PROBLEM TO WORK ON:
Your answer must hold only the lines below from the line containing "Lemma open_and_dispatch_order w" through the line containing "Lemma process_packets_order w", each reproduced exactly.

--- DATASET EXCERPTS ---

(** X2.  Every run of main ends in one of two ways.  It returns 0, and
    then the last four things it did are the shutdown: the message that
    the output thread is stopped, the store to sig_stop_output, the join
    of the output thread and destroy_thread_queues, none of which happened
    before.  Or it ends with status 255 or EXIT_FAILURE, and then none of
    the three shutdown steps was taken. *)
Theorem X2_exit_status_and_shutdown w cl :
  match snd (main w cl) with
  | Returned code =>
      code = 0 /\
      exists pre, fst (main w cl) = pre ++ shutdown_sequence /\
                  existsb is_shutdown_event pre = false
  | Exited code =>
      (code = EXIT_ERR \/ code = EXIT_FAILURE) /\
      existsb is_shutdown_event (fst (main w cl)) = false
  end.
Proof.
  rewrite main_unfold.
  destruct (getopt_loop _ _ _ _) as [t0 [[cfg n]|code]] eqn:Hloop.
  2: { pose proof (getopt_loop_events _ _ _ _ _ _ Hloop) as Hev.
       apply getopt_loop_exit in Hloop. destruct Hloop as [-> _].
       cbn [fst snd]. split; [left; reflexivity|].
       apply loop_no_shutdown_event. exact Hev. }
  pose proof (getopt_loop_events _ _ _ _ _ _ Hloop) as Hev0.
  apply loop_no_shutdown_event in Hev0.
  pose proof (check_config_spec w (argv0 cl) cfg n) as [Hev1 Hcase].
  apply check_no_shutdown_event in Hev1.
  destruct (check_config _ _ _ _) as [t1 [u|code]]; cbn [fst snd] in *.
  2: { split.
       - destruct Hcase as [[-> _]|[-> _]]; [left|right]; reflexivity.
       - rewrite existsb_app, Hev0, Hev1. reflexivity. }
  pose proof (process_packets_events w cfg) as Hev2.
  apply processing_no_shutdown_event in Hev2.
  pose proof (process_packets_exit w cfg) as Hexit.
  destruct (process_packets w cfg) as [t2 [cfg'|code]]; cbn [fst snd] in *.
  - split; [reflexivity|].
    rewrite stop_output_trace. cbn [fst].
    exists (t0 ++ t1 ++ t2 ++
            (if truthy (analysis cfg') then [call_analysis_finalize] else [])).
    split.
    + unfold shutdown_sequence. rewrite <- !app_assoc. reflexivity.
    + rewrite !existsb_app, Hev0, Hev1, Hev2.
      destruct (truthy (analysis cfg')); reflexivity.
  - split.
    + destruct Hexit as [->| ->]; [right|left]; reflexivity.
    + rewrite !existsb_app, Hev0, Hev1, Hev2. reflexivity.
Qed.

(** ** Options that end the run *)

(** An option that passes the switch is one of those it has a case for. *)
Lemma option_case_returned_handled w p o st t st' :
  option_case w p o st = (t, Returned st') ->
  option_handled (opt o) = true.
Proof.
  destruct o as [c a], st as [cfg n]. intros H. cbn [opt].
  switch_cases H;
    repeat match goal with
    | E : ?c = _ |- _ => is_var c; subst c
    end;
    try reflexivity.
  all: leaf H.
Qed.

Lemma getopt_loop_returned_handled w p opts :
  forall st t st',
    getopt_loop w p opts st = (t, Returned st') ->
    forallb (fun o => option_handled (opt o)) opts = true.
Proof.
  induction opts as [|o rest IH]; intros st t st' H; [reflexivity|].
  apply getopt_loop_cons_returned in H.
  destruct H as (t1 & st1 & t2 & H1 & H2 & ->).
  cbn [forallb]. rewrite (option_case_returned_handled _ _ _ _ _ _ H1).
  apply (IH _ _ _ H2).
Qed.

Lemma has_option_unhandled c opts :
  option_handled c = false -> has_option c opts = true ->
  forallb (fun o => option_handled (opt o)) opts = false.
Proof.
  intros Hc. induction opts as [|o rest IH]; [discriminate|].
  rewrite has_option_cons. cbn [forallb].
  destruct (opt o =? c) eqn:E.
  - apply Z.eqb_eq in E. rewrite E, Hc. reflexivity.
  - cbn [orb]. intros H. rewrite (IH H). apply andb_false_r.
Qed.

(** X3.  An option code that the switch has no case for ends every run in
    usage, wherever it stands on the command line and whatever else is
    given: the help text is printed, the exit status is 255 and no thread
    or output is touched.  So does -h.  Among the codes without a case is
    'm' of -m/--multiple, which the option table and the help text list. *)
Theorem X3_unhandled_option_ends_in_usage w cl c :
  option_handled c = false ->
  has_option c (options cl) = true ->
  parsed_config w cl = None /\ usage_exit (argv0 cl) (main w cl).
Proof.
  intros Hc Hin.
  assert (Hp : parsed_config w cl = None).
  { unfold parsed_config.
    destruct (getopt_loop _ _ _ _) as [t0 [[cfg n]|code]] eqn:Hloop;
      [|reflexivity].
    apply getopt_loop_returned_handled in Hloop.
    rewrite (has_option_unhandled c _ Hc Hin) in Hloop. discriminate. }
  split; [exact Hp|apply parsed_config_none; exact Hp].
Qed.

Lemma X3_unhandled_option_ends_in_usage_witness :
  option_handled (ch "m") = false /\
  usage_exit "mercury"
    (main calm_world
       (mercury [short "r" (Some "in.pcap"); short "m" (Some "3")])).
Proof.
  split; [reflexivity|].
  apply (X3_unhandled_option_ends_in_usage calm_world
           (mercury [short "r" (Some "in.pcap"); short "m" (Some "3")])
           (ch "m")); reflexivity.
Defined.

(** ** The order of a replay *)

Ltac in_order :=
  repeat first
    [ apply only_after_cons_p; [reflexivity | reflexivity]
    | apply only_after_cons_other; [reflexivity|] ];
  try (apply only_after_no_q; reflexivity).

Lemma open_and_dispatch_order w cfg :
  only_after is_store_output_start is_broadcast (fst (open_and_dispatch w cfg)) /\
  only_after is_broadcast is_create_reader (fst (open_and_dispatch w cfg)) /\
  only_after is_create_reader is_reader_dispatch (fst (open_and_dispatch w cfg)) /\
  only_after is_reader_dispatch is_join_reader (fst (open_and_dispatch w cfg)) /\
  only_after is_join_reader is_reader_cleanup (fst (open_and_dispatch w cfg)).
Proof.
  remember (open_and_dispatch w cfg) as r eqn:Hr.
  unfold open_and_dispatch, pcap_reader_thread_context_init_from_config,
    pcap_file_processing_thread_func in Hr.
  run Hr; subst r; cbn [fst]; repeat split; in_order.
Qed.

Lemma process_packets_order w cfg :
  only_after is_output_thread_init is_store_output_start
    (fst (process_packets w cfg)) /\
  only_after is_output_thread_init is_capture (fst (process_packets w cfg)) /\
  only_after is_store_output_start is_broadcast (fst (process_packets w cfg)) /\
  only_after is_broadcast is_create_reader (fst (process_packets w cfg)) /\
  only_after is_create_reader is_reader_dispatch (fst (process_packets w cfg)) /\
  only_after is_reader_dispatch is_join_reader (fst (process_packets w cfg)) /\
  only_after is_join_reader is_reader_cleanup (fst (process_packets w cfg)).
Proof.
  remember (process_packets w cfg) as r eqn:Hr.
  unfold process_packets in Hr.
  run Hr; subst r; cbn [fst]; fold_reader; repeat split; in_order.
  all: apply open_and_dispatch_order.
Qed.

(** An order that capture or replay keeps, and whose later event occurs
    nowhere else in main, is kept by main. *)
Lemma main_only_after (p q : event -> bool) w cl :
  (forall e, loop_event e = true -> q e = false) ->
  (forall e, check_event e = true -> q e = false) ->
  (forall cfg, existsb q (fst (stop_output cfg)) = false) ->
  (forall cfg, only_after p q (fst (process_packets w cfg))) ->
  only_after p q (fst (main w cl)).
Proof.
  intros Hl Hc Hs Hp. rewrite main_unfold.
  destruct (getopt_loop _ _ _ _) as [t0 [[cfg n]|code]] eqn:Hloop.
  2: { cbn [fst]. apply only_after_no_q.
       eapply Forall_true_existsb_false; [exact Hl|].
       eapply getopt_loop_events; eauto. }
  assert (H0 : existsb q t0 = false).
  { eapply Forall_true_existsb_false; [exact Hl|].
    eapply getopt_loop_events; eauto. }
  pose proof (check_config_spec w (argv0 cl) cfg n) as [Hev1 _].
  assert (H1 : existsb q (fst (check_config w (argv0 cl) cfg n)) = false).
  { eapply Forall_true_existsb_false; [exact Hc|exact Hev1]. }
  destruct (check_config _ _ _ _) as [t1 [u|code]]; cbn [fst] in *.
  2: { apply only_after_no_q. rewrite existsb_app, H0, H1. reflexivity. }
  specialize (Hp cfg).
  destruct (process_packets w cfg) as [t2 [cfg'|code]]; cbn [fst] in *.
  - apply only_after_app; [apply only_after_no_q; exact H0|right].
    apply only_after_app; [apply only_after_no_q; exact H1|right].
    apply only_after_app; [exact Hp|right].
    apply only_after_no_q. apply Hs.
  - apply only_after_app; [apply only_after_no_q; exact H0|right].
    apply only_after_app; [apply only_after_no_q; exact H1|right].
    exact Hp.
Qed.

Ltac main_order w cl :=
  apply (main_only_after _ _ w cl);
  [ by_class | by_class
  | intros cfg; rewrite stop_output_trace; cbn [fst];
    destruct (truthy (analysis cfg)); reflexivity
  | intros cfg; apply process_packets_order ].

(** X4.  In every run of main the start-up keeps its order: the output
    thread is initialised before the start flag t_output_p is stored and
    before a capture is dispatched; the flag is stored before the
    condition variable is broadcast; the broadcast comes before the reader
    thread is created. *)
Theorem X4_start_up_order w cl :
  only_after is_output_thread_init is_store_output_start (fst (main w cl)) /\
  only_after is_output_thread_init is_capture (fst (main w cl)) /\
  only_after is_store_output_start is_broadcast (fst (main w cl)) /\
  only_after is_broadcast is_create_reader (fst (main w cl)).
Proof.
  repeat split; main_order w cl.
Qed.

(** X5.  In every run of main the reader thread goes through its life in
    order: the file is dispatched only once the thread exists, the thread
    is joined only after the dispatch, and the pcap file is closed, the
    packet processor deleted and the timer stopped only after the join. *)
Theorem X5_reader_life_cycle w cl :
  only_after is_create_reader is_reader_dispatch (fst (main w cl)) /\
  only_after is_reader_dispatch is_join_reader (fst (main w cl)) /\
  only_after is_join_reader is_reader_cleanup (fst (main w cl)).
Proof.
  repeat split; main_order w cl.
Qed.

---

SOLUTION:
Lemma open_and_dispatch_order w cfg :
  only_after is_store_output_start is_broadcast (fst (open_and_dispatch w cfg)) /\
  only_after is_broadcast is_create_reader (fst (open_and_dispatch w cfg)) /\
  only_after is_create_reader is_reader_dispatch (fst (open_and_dispatch w cfg)) /\
  only_after is_reader_dispatch is_join_reader (fst (open_and_dispatch w cfg)) /\
  only_after is_join_reader is_reader_cleanup (fst (open_and_dispatch w cfg)).
Proof.
  remember (open_and_dispatch w cfg) as r eqn:Hr.
  unfold open_and_dispatch, pcap_reader_thread_context_init_from_config,
    pcap_file_processing_thread_func in Hr.
  run Hr; subst r; cbn [fst]; repeat split; in_order.
Qed.

Lemma process_packets_order w cfg :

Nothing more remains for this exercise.